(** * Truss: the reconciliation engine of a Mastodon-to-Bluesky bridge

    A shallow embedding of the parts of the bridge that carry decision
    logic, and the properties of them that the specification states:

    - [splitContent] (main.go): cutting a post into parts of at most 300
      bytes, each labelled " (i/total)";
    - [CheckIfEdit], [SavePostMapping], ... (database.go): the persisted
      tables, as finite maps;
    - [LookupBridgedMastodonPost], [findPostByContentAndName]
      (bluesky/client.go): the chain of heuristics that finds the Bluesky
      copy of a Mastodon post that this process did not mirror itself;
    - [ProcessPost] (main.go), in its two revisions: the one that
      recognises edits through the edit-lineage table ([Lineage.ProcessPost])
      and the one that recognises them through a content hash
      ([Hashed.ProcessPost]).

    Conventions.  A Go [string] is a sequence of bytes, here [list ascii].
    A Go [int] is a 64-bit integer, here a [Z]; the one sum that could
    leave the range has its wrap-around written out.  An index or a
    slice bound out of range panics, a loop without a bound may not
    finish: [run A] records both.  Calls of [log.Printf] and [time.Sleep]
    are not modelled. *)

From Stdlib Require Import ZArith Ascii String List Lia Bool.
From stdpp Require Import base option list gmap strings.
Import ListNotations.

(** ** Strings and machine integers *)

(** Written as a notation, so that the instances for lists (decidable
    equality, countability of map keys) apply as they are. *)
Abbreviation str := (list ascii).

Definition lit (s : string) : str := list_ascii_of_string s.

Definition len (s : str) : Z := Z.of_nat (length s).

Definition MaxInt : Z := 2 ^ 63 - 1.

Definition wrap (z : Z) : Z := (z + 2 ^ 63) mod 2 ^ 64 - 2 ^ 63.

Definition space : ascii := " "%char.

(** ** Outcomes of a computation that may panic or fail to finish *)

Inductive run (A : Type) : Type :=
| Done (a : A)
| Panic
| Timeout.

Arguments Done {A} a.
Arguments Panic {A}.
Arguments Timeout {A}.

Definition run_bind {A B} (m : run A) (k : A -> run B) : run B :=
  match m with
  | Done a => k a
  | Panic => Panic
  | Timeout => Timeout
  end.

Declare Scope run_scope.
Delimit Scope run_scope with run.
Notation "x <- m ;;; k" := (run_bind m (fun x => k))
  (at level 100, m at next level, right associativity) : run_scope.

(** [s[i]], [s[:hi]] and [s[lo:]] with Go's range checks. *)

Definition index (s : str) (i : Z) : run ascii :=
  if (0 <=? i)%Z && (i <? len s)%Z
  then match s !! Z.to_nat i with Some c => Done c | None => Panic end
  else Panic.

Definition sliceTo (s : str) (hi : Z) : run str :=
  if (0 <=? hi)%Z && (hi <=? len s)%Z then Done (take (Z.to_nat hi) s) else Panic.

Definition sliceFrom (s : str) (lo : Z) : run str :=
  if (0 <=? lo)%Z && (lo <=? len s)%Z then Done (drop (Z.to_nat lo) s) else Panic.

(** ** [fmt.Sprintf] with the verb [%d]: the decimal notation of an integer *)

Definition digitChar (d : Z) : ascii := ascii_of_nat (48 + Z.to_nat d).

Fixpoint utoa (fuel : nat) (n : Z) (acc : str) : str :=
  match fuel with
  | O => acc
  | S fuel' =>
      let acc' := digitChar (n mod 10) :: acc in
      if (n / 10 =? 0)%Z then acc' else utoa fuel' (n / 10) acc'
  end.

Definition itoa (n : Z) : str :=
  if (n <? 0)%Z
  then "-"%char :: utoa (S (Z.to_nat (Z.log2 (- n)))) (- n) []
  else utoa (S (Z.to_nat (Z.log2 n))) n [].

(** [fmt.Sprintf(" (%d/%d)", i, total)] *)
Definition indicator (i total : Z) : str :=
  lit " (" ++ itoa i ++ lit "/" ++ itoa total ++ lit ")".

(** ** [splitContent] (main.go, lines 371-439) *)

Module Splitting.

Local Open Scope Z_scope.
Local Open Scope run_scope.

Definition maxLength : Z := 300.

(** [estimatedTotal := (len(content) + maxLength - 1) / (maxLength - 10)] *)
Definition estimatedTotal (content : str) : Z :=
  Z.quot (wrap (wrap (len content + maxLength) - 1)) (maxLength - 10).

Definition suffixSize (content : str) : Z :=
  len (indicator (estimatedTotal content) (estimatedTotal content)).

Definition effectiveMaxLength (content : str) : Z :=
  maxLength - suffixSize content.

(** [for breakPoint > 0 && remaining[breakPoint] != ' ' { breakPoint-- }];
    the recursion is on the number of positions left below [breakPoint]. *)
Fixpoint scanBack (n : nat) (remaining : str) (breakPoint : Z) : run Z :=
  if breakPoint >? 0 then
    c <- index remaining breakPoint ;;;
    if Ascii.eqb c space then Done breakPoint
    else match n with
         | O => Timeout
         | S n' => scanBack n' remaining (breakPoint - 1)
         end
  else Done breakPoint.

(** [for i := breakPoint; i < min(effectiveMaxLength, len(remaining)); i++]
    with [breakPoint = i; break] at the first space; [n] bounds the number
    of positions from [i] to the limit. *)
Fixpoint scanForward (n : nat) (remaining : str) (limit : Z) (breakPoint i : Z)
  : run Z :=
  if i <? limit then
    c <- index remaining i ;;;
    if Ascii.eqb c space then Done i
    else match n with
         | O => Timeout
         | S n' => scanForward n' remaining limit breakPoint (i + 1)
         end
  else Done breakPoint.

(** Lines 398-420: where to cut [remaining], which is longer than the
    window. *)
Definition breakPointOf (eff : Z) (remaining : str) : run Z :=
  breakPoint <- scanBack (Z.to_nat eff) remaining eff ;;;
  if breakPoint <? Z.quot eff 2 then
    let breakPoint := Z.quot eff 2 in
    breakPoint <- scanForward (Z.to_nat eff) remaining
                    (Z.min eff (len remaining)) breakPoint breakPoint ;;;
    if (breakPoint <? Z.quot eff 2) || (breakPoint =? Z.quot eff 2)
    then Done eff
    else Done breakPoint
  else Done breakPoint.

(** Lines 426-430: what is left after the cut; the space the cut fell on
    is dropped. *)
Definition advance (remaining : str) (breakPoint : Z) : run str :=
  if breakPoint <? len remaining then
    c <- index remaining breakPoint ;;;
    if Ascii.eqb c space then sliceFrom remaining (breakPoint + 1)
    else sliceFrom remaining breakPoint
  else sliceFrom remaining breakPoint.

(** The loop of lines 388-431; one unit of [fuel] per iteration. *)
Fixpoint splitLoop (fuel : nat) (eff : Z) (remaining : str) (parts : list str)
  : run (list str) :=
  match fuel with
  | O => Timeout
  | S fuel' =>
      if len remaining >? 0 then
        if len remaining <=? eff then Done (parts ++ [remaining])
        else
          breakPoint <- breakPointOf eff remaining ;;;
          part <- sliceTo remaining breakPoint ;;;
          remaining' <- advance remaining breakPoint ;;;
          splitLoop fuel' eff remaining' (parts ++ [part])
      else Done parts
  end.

**EXERCISE PROMPT**
Output every line above so that it reads exactly as before.

**REPLY**
(** * Truss: the reconciliation engine of a Mastodon-to-Bluesky bridge

    A shallow embedding of the parts of the bridge that carry decision
    logic, and the properties of them that the specification states:

    - [splitContent] (main.go): cutting a post into parts of at most 300
      bytes, each labelled " (i/total)";
    - [CheckIfEdit], [SavePostMapping], ... (database.go): the persisted
      tables, as finite maps;
    - [LookupBridgedMastodonPost], [findPostByContentAndName]
      (bluesky/client.go): the chain of heuristics that finds the Bluesky
      copy of a Mastodon post that this process did not mirror itself;
    - [ProcessPost] (main.go), in its two revisions: the one that
      recognises edits through the edit-lineage table ([Lineage.ProcessPost])
      and the one that recognises them through a content hash
      ([Hashed.ProcessPost]).

    Conventions.  A Go [string] is a sequence of bytes, here [list ascii].
    A Go [int] is a 64-bit integer, here a [Z]; the one sum that could
    leave the range has its wrap-around written out.  An index or a
    slice bound out of range panics, a loop without a bound may not
    finish: [run A] records both.  Calls of [log.Printf] and [time.Sleep]
    are not modelled. *)

From Stdlib Require Import ZArith Ascii String List Lia Bool.
From stdpp Require Import base option list gmap strings.
Import ListNotations.

(** ** Strings and machine integers *)

(** Written as a notation, so that the instances for lists (decidable
    equality, countability of map keys) apply as they are. *)
Abbreviation str := (list ascii).

Definition lit (s : string) : str := list_ascii_of_string s.

Definition len (s : str) : Z := Z.of_nat (length s).

Definition MaxInt : Z := 2 ^ 63 - 1.

Definition wrap (z : Z) : Z := (z + 2 ^ 63) mod 2 ^ 64 - 2 ^ 63.

Definition space : ascii := " "%char.

(** ** Outcomes of a computation that may panic or fail to finish *)

Inductive run (A : Type) : Type :=
| Done (a : A)
| Panic
| Timeout.

Arguments Done {A} a.
Arguments Panic {A}.
Arguments Timeout {A}.

Definition run_bind {A B} (m : run A) (k : A -> run B) : run B :=
  match m with
  | Done a => k a
  | Panic => Panic
  | Timeout => Timeout
  end.

Declare Scope run_scope.
Delimit Scope run_scope with run.
Notation "x <- m ;;; k" := (run_bind m (fun x => k))
  (at level 100, m at next level, right associativity) : run_scope.

(** [s[i]], [s[:hi]] and [s[lo:]] with Go's range checks. *)

Definition index (s : str) (i : Z) : run ascii :=
  if (0 <=? i)%Z && (i <? len s)%Z
  then match s !! Z.to_nat i with Some c => Done c | None => Panic end
  else Panic.

Definition sliceTo (s : str) (hi : Z) : run str :=
  if (0 <=? hi)%Z && (hi <=? len s)%Z then Done (take (Z.to_nat hi) s) else Panic.

Definition sliceFrom (s : str) (lo : Z) : run str :=
  if (0 <=? lo)%Z && (lo <=? len s)%Z then Done (drop (Z.to_nat lo) s) else Panic.

(** ** [fmt.Sprintf] with the verb [%d]: the decimal notation of an integer *)

Definition digitChar (d : Z) : ascii := ascii_of_nat (48 + Z.to_nat d).

Fixpoint utoa (fuel : nat) (n : Z) (acc : str) : str :=
  match fuel with
  | O => acc
  | S fuel' =>
      let acc' := digitChar (n mod 10) :: acc in
      if (n / 10 =? 0)%Z then acc' else utoa fuel' (n / 10) acc'
  end.

Definition itoa (n : Z) : str :=
  if (n <? 0)%Z
  then "-"%char :: utoa (S (Z.to_nat (Z.log2 (- n)))) (- n) []
  else utoa (S (Z.to_nat (Z.log2 n))) n [].

(** [fmt.Sprintf(" (%d/%d)", i, total)] *)
Definition indicator (i total : Z) : str :=
  lit " (" ++ itoa i ++ lit "/" ++ itoa total ++ lit ")".

(** ** [splitContent] (main.go, lines 371-439) *)

Module Splitting.

Local Open Scope Z_scope.
Local Open Scope run_scope.

Definition maxLength : Z := 300.

(** [estimatedTotal := (len(content) + maxLength - 1) / (maxLength - 10)] *)
Definition estimatedTotal (content : str) : Z :=
  Z.quot (wrap (wrap (len content + maxLength) - 1)) (maxLength - 10).

Definition suffixSize (content : str) : Z :=
  len (indicator (estimatedTotal content) (estimatedTotal content)).

Definition effectiveMaxLength (content : str) : Z :=
  maxLength - suffixSize content.

(** [for breakPoint > 0 && remaining[breakPoint] != ' ' { breakPoint-- }];
    the recursion is on the number of positions left below [breakPoint]. *)
Fixpoint scanBack (n : nat) (remaining : str) (breakPoint : Z) : run Z :=
  if breakPoint >? 0 then
    c <- index remaining breakPoint ;;;
    if Ascii.eqb c space then Done breakPoint
    else match n with
         | O => Timeout
         | S n' => scanBack n' remaining (breakPoint - 1)
         end
  else Done breakPoint.

(** [for i := breakPoint; i < min(effectiveMaxLength, len(remaining)); i++]
    with [breakPoint = i; break] at the first space; [n] bounds the number
    of positions from [i] to the limit. *)
Fixpoint scanForward (n : nat) (remaining : str) (limit : Z) (breakPoint i : Z)
  : run Z :=
  if i <? limit then
    c <- index remaining i ;;;
    if Ascii.eqb c space then Done i
    else match n with
         | O => Timeout
         | S n' => scanForward n' remaining limit breakPoint (i + 1)
         end
  else Done breakPoint.

(** Lines 398-420: where to cut [remaining], which is longer than the
    window. *)
Definition breakPointOf (eff : Z) (remaining : str) : run Z :=
  breakPoint <- scanBack (Z.to_nat eff) remaining eff ;;;
  if breakPoint <? Z.quot eff 2 then
    let breakPoint := Z.quot eff 2 in
    breakPoint <- scanForward (Z.to_nat eff) remaining
                    (Z.min eff (len remaining)) breakPoint breakPoint ;;;
    if (breakPoint <? Z.quot eff 2) || (breakPoint =? Z.quot eff 2)
    then Done eff
    else Done breakPoint
  else Done breakPoint.

(** Lines 426-430: what is left after the cut; the space the cut fell on
    is dropped. *)
Definition advance (remaining : str) (breakPoint : Z) : run str :=
  if breakPoint <? len remaining then
    c <- index remaining breakPoint ;;;
    if Ascii.eqb c space then sliceFrom remaining (breakPoint + 1)
    else sliceFrom remaining breakPoint
  else sliceFrom remaining breakPoint.

(** The loop of lines 388-431; one unit of [fuel] per iteration. *)
Fixpoint splitLoop (fuel : nat) (eff : Z) (remaining : str) (parts : list str)
  : run (list str) :=
  match fuel with
  | O => Timeout
  | S fuel' =>
      if len remaining >? 0 then
        if len remaining <=? eff then Done (parts ++ [remaining])
        else
          breakPoint <- breakPointOf eff remaining ;;;
          part <- sliceTo remaining breakPoint ;;;
          remaining' <- advance remaining breakPoint ;;;
          splitLoop fuel' eff remaining' (parts ++ [part])
      else Done parts
  end.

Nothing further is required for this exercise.